Problem details:
Using the data that follows, return exactly the lines from the one that contains "(** [!OPENAI_API_KEY] is" through the one that contains "End Estimator.", ends included.

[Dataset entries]
____
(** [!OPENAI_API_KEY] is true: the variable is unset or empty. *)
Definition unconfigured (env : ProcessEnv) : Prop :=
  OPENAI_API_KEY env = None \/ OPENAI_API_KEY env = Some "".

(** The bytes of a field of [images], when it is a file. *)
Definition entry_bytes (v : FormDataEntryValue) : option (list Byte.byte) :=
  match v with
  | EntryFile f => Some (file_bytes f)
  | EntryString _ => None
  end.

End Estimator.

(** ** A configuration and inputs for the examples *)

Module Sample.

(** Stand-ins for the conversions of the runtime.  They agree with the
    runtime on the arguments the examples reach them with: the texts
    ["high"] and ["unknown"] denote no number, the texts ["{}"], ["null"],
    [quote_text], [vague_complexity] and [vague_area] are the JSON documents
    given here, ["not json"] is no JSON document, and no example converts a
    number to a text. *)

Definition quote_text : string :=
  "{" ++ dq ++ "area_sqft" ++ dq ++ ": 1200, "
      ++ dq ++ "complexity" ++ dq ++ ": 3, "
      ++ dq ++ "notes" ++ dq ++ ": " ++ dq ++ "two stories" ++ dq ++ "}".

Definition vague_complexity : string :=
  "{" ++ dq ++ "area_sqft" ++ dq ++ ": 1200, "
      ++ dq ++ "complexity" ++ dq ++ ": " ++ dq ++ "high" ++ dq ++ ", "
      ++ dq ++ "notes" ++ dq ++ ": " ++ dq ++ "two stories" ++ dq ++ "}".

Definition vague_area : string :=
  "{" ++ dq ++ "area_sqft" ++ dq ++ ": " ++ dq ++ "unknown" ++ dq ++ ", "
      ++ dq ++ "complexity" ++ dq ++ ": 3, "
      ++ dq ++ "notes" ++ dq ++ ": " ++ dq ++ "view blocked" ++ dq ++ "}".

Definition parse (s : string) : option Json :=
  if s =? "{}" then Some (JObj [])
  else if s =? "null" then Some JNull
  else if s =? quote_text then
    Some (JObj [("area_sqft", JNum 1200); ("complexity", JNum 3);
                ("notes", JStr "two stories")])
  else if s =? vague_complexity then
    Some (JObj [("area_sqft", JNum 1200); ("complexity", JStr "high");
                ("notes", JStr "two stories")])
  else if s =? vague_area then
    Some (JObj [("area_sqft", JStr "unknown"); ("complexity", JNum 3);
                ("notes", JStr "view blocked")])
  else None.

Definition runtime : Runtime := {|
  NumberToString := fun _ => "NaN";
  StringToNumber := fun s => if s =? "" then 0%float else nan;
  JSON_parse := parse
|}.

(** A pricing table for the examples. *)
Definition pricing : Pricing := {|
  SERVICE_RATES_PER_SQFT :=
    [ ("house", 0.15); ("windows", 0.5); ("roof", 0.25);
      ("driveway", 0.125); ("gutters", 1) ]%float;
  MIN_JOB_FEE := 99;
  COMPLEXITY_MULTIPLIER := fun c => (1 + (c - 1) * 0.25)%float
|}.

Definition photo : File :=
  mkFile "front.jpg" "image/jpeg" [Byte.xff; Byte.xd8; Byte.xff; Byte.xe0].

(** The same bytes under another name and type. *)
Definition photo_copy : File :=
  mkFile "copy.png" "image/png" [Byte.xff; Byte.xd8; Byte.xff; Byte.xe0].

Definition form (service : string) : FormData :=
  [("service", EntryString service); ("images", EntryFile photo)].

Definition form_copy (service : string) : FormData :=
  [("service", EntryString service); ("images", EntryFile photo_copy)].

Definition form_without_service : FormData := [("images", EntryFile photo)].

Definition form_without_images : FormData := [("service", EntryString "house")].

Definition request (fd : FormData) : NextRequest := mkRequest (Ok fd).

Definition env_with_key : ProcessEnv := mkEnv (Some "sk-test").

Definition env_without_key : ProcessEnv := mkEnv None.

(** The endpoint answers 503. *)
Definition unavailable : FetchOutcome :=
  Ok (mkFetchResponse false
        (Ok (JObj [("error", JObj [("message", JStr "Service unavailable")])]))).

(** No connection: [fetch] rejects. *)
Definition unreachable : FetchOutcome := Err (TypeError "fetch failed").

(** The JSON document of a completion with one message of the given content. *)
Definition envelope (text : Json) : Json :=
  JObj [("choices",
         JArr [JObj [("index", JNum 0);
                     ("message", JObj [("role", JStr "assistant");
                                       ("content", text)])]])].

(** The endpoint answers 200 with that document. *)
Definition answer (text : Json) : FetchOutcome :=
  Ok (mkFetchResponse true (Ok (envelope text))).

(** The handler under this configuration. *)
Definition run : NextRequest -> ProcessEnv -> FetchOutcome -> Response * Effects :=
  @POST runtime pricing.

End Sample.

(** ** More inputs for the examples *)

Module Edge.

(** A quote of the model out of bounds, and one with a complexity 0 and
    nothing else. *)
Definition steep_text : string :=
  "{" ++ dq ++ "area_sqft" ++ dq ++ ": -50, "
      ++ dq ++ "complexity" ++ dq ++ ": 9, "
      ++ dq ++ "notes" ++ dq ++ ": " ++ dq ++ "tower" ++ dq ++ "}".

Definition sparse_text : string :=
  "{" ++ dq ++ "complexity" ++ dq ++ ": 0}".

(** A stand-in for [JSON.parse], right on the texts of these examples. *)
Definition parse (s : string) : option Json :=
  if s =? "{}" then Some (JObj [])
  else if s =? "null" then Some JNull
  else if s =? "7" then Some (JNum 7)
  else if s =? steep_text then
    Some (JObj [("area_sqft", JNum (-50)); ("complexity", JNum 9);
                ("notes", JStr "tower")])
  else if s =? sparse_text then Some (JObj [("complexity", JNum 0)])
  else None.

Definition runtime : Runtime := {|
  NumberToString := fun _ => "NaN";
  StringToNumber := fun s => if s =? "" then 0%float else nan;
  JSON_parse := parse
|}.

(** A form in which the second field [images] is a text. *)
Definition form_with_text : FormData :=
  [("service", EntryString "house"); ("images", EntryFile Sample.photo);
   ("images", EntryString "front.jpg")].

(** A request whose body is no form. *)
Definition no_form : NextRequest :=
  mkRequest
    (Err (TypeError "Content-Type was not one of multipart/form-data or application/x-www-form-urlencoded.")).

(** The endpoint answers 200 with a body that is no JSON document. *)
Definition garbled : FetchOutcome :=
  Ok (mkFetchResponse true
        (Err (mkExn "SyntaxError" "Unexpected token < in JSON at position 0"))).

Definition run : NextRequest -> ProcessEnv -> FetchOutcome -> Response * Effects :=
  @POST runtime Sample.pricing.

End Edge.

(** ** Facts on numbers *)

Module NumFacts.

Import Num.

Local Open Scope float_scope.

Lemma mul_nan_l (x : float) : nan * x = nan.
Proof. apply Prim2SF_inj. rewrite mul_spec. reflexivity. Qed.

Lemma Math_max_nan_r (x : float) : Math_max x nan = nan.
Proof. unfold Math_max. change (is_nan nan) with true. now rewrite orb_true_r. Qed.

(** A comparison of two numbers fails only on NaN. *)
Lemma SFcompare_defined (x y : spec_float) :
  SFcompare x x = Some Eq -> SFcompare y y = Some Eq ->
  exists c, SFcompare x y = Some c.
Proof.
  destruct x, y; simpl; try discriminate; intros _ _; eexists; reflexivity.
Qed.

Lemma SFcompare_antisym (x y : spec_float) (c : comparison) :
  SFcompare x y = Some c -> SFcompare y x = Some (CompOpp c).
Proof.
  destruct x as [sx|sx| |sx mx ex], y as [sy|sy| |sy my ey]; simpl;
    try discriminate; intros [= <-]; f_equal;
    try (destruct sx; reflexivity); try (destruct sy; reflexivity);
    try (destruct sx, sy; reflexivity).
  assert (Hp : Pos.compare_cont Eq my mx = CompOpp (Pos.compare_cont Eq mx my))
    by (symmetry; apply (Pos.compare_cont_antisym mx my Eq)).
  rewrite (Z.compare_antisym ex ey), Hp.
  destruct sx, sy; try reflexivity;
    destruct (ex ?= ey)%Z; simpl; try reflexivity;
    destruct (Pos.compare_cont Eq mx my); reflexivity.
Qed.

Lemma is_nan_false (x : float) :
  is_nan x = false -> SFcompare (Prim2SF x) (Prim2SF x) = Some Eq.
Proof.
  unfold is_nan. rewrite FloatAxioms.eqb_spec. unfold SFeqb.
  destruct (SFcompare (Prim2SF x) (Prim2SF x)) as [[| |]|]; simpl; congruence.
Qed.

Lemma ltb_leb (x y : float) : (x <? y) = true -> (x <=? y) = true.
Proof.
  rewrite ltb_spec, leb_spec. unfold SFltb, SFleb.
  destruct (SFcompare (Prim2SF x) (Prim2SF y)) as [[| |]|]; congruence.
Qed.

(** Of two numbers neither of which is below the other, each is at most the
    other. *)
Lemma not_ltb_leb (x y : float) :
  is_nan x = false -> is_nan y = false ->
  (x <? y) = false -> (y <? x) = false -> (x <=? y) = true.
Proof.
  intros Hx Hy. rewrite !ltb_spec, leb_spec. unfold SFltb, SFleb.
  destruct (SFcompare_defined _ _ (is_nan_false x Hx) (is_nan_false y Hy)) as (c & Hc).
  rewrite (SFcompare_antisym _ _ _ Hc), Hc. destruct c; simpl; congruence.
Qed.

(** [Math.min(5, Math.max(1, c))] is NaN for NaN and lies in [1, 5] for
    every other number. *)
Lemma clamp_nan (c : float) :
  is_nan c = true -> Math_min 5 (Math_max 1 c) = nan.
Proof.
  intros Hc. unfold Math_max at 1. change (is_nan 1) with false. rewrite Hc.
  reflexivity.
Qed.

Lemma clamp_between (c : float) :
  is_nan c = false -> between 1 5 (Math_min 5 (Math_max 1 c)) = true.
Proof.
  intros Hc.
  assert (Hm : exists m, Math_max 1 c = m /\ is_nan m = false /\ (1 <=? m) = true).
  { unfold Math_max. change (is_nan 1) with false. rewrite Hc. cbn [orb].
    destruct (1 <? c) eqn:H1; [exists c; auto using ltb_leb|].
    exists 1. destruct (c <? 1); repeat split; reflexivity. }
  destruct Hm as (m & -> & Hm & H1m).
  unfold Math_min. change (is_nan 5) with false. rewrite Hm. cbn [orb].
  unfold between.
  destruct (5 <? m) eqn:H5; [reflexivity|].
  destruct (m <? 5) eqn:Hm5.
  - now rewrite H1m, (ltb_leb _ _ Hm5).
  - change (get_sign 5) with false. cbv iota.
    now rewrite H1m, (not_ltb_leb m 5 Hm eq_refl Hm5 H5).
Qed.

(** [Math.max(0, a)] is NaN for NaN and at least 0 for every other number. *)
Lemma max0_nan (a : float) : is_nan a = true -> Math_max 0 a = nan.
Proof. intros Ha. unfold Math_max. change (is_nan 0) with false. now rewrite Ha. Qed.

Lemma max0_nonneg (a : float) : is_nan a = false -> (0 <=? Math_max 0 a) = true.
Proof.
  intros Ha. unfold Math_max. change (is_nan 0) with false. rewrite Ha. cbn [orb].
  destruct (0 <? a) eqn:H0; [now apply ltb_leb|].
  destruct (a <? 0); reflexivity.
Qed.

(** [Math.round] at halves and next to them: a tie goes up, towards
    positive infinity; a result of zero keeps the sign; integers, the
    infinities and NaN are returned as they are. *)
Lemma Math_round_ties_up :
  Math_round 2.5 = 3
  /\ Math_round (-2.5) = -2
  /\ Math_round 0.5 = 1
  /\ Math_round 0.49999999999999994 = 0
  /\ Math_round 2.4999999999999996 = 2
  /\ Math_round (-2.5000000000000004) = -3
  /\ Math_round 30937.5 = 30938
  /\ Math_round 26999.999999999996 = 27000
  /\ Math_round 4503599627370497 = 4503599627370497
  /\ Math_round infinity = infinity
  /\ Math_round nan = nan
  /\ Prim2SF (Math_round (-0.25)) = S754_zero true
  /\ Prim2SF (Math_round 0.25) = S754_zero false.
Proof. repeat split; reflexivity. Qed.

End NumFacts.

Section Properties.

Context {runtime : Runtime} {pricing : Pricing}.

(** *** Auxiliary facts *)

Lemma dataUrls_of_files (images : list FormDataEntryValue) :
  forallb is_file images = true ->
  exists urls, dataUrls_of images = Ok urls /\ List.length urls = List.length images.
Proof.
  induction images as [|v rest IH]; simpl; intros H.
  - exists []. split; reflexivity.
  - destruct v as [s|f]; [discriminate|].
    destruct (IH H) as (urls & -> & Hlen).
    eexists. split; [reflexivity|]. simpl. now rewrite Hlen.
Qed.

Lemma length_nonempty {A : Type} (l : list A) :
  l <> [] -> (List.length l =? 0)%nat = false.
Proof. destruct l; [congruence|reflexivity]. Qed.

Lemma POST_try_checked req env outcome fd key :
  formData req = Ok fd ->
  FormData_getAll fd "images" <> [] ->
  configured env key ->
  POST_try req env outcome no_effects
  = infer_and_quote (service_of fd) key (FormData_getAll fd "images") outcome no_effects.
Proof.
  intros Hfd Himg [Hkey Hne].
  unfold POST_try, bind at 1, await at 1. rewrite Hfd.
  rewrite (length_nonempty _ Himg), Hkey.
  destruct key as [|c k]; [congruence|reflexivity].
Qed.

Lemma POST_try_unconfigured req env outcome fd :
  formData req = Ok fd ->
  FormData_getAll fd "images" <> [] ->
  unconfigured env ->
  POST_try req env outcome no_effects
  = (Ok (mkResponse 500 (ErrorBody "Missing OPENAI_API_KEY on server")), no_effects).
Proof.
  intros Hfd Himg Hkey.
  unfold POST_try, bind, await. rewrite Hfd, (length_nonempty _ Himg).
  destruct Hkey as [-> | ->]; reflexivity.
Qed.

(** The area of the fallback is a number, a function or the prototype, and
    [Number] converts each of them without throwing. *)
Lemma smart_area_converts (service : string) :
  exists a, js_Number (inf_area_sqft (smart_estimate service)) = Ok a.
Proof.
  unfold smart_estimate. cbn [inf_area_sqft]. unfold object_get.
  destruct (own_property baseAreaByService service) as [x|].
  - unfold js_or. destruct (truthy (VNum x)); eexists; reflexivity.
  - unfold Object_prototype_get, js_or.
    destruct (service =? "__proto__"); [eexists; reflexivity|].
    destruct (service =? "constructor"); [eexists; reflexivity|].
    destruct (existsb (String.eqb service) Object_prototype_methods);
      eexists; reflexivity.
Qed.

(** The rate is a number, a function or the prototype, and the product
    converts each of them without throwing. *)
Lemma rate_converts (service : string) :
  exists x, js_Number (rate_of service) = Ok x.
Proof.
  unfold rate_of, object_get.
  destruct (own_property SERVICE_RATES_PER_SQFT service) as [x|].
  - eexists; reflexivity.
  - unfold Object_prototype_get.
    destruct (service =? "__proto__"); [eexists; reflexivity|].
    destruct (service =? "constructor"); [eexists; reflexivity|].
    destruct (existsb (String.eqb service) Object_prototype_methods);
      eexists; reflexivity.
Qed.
____
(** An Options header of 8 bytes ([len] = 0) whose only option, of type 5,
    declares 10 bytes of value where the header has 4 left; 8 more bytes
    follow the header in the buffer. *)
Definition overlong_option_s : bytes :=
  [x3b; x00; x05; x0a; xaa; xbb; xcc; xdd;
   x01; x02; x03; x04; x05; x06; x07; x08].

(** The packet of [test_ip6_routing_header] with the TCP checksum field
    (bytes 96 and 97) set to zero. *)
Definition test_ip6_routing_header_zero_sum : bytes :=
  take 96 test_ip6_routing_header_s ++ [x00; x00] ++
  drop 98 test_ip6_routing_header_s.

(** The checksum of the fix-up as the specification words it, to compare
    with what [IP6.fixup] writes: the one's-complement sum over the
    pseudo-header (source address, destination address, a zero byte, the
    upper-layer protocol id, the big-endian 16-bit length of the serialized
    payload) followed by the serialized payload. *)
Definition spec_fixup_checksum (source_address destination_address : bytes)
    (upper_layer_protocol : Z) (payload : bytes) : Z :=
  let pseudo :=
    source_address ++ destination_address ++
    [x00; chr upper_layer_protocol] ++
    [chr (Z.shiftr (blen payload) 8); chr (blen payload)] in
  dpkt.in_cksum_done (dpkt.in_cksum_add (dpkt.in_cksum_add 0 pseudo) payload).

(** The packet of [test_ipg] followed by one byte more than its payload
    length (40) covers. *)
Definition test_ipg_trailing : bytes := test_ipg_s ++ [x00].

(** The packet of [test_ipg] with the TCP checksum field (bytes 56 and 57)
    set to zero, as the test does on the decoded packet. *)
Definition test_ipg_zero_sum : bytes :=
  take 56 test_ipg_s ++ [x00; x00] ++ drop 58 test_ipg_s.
____
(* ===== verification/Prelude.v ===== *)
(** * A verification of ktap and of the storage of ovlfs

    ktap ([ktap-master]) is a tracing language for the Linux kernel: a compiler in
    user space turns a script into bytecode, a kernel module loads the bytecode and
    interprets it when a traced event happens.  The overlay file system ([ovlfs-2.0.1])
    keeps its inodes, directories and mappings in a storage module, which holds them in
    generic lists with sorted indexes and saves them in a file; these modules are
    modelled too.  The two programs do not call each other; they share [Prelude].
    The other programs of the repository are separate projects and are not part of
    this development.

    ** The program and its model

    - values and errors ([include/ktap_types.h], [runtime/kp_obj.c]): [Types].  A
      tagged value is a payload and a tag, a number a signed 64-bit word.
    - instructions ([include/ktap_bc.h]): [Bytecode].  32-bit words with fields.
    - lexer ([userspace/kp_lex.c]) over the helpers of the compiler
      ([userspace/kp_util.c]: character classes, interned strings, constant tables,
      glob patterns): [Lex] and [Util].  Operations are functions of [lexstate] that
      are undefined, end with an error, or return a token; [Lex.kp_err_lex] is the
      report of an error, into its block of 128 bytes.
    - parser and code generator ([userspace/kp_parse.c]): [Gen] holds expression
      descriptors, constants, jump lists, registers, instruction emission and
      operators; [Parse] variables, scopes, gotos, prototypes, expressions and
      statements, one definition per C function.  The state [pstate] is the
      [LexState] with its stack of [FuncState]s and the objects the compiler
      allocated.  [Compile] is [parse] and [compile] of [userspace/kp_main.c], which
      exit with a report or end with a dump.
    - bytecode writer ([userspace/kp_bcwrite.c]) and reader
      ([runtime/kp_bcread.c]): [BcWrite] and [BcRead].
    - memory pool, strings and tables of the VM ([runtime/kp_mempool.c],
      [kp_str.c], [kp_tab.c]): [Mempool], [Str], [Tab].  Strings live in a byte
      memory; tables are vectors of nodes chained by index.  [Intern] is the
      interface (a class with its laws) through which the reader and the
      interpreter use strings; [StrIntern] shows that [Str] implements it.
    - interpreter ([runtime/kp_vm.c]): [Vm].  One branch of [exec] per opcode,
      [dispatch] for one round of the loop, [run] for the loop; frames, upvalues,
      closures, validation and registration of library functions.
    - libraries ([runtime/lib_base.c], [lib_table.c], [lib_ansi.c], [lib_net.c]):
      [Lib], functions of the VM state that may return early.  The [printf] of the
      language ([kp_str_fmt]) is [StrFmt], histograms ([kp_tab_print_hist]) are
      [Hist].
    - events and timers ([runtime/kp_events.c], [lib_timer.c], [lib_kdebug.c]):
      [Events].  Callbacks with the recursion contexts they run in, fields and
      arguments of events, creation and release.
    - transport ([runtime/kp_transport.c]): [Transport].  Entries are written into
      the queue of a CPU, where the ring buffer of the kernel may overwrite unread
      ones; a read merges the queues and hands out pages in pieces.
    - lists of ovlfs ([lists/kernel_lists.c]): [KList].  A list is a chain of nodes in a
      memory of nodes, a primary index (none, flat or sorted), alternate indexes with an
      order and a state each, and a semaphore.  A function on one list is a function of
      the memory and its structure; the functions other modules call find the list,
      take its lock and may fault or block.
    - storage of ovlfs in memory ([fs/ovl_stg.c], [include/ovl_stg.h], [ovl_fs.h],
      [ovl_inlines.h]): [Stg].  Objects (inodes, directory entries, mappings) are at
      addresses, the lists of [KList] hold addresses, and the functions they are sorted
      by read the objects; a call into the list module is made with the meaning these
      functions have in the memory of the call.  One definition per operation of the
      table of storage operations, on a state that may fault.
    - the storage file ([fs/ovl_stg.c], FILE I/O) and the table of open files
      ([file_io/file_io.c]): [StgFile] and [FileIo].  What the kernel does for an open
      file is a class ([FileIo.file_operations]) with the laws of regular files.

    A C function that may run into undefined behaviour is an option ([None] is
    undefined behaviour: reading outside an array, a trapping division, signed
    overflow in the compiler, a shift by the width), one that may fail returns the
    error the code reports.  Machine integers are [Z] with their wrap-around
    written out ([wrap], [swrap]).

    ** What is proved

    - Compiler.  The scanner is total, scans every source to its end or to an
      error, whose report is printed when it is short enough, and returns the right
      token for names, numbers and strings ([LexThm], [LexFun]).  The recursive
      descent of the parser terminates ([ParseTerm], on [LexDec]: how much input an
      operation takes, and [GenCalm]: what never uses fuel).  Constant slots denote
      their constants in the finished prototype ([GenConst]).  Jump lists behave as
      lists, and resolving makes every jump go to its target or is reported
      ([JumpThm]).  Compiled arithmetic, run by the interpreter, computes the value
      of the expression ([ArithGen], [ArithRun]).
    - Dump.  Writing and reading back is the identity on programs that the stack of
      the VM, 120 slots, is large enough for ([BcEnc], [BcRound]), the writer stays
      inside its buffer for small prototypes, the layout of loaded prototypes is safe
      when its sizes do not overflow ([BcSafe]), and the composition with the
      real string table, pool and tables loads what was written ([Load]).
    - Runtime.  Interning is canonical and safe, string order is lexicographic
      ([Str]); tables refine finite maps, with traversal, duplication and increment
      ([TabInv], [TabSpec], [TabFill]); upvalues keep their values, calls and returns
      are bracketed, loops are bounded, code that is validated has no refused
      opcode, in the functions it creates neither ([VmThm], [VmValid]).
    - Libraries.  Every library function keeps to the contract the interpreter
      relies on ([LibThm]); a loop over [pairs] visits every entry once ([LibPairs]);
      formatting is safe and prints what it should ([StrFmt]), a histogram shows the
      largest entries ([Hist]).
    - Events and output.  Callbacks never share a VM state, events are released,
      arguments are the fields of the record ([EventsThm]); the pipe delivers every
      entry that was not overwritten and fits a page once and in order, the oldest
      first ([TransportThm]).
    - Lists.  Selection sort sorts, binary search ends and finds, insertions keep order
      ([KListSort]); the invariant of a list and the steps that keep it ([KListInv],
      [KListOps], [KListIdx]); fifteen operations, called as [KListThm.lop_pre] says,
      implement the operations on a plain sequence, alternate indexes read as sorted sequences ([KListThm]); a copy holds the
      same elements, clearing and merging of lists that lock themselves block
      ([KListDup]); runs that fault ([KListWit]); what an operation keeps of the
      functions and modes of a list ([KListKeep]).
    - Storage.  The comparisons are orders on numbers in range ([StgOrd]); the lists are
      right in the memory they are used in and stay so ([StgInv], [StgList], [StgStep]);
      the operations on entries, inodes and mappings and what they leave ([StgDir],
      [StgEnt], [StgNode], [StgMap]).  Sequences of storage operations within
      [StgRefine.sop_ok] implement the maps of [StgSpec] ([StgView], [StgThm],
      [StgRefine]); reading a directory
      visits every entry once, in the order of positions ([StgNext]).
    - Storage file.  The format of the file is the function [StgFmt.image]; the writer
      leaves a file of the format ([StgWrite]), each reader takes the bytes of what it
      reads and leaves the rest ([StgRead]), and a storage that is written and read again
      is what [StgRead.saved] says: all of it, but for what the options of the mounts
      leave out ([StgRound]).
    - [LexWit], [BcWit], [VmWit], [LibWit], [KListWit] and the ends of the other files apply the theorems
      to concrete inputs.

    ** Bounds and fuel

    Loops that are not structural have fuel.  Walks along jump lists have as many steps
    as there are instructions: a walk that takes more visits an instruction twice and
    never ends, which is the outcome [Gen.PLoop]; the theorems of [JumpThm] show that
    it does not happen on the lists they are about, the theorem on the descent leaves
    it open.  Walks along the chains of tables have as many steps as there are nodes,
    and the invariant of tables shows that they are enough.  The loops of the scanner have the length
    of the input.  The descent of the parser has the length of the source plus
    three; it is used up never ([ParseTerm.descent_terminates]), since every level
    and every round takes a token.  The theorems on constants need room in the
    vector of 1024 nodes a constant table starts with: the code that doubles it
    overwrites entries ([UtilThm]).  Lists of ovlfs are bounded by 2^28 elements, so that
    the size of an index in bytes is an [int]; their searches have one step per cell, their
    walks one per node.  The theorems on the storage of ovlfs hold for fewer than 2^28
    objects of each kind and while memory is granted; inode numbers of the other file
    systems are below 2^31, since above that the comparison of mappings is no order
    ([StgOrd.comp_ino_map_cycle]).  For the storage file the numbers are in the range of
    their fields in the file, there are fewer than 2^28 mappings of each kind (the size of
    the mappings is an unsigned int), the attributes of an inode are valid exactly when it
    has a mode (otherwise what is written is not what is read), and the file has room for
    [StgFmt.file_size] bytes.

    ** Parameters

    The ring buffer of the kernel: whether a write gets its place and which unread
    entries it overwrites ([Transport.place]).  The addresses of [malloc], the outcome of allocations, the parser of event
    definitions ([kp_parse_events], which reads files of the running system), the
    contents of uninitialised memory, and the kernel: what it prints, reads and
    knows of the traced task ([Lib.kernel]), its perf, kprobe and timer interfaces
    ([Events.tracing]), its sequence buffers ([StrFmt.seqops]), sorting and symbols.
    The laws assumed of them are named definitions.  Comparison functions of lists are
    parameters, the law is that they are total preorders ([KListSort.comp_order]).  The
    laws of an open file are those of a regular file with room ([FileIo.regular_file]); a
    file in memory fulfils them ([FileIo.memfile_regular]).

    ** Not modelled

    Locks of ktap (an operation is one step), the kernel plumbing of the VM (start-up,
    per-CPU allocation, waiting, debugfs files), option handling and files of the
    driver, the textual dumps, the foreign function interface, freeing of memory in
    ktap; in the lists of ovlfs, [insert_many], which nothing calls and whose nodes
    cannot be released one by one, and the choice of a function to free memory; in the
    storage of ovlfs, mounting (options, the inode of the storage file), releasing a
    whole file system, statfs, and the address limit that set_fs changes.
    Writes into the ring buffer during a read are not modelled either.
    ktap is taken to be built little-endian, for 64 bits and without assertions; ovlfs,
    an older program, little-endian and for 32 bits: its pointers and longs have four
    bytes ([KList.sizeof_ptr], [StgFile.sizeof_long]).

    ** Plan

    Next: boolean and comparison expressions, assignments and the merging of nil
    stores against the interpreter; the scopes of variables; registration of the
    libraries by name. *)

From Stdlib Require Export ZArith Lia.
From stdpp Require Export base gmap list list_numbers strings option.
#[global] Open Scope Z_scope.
____
Result:
(** [!OPENAI_API_KEY] is true: the variable is unset or empty. *)
Definition unconfigured (env : ProcessEnv) : Prop :=
  OPENAI_API_KEY env = None \/ OPENAI_API_KEY env = Some "".

(** The bytes of a field of [images], when it is a file. *)
Definition entry_bytes (v : FormDataEntryValue) : option (list Byte.byte) :=
  match v with
  | EntryFile f => Some (file_bytes f)
  | EntryString _ => None
  end.

End Estimator.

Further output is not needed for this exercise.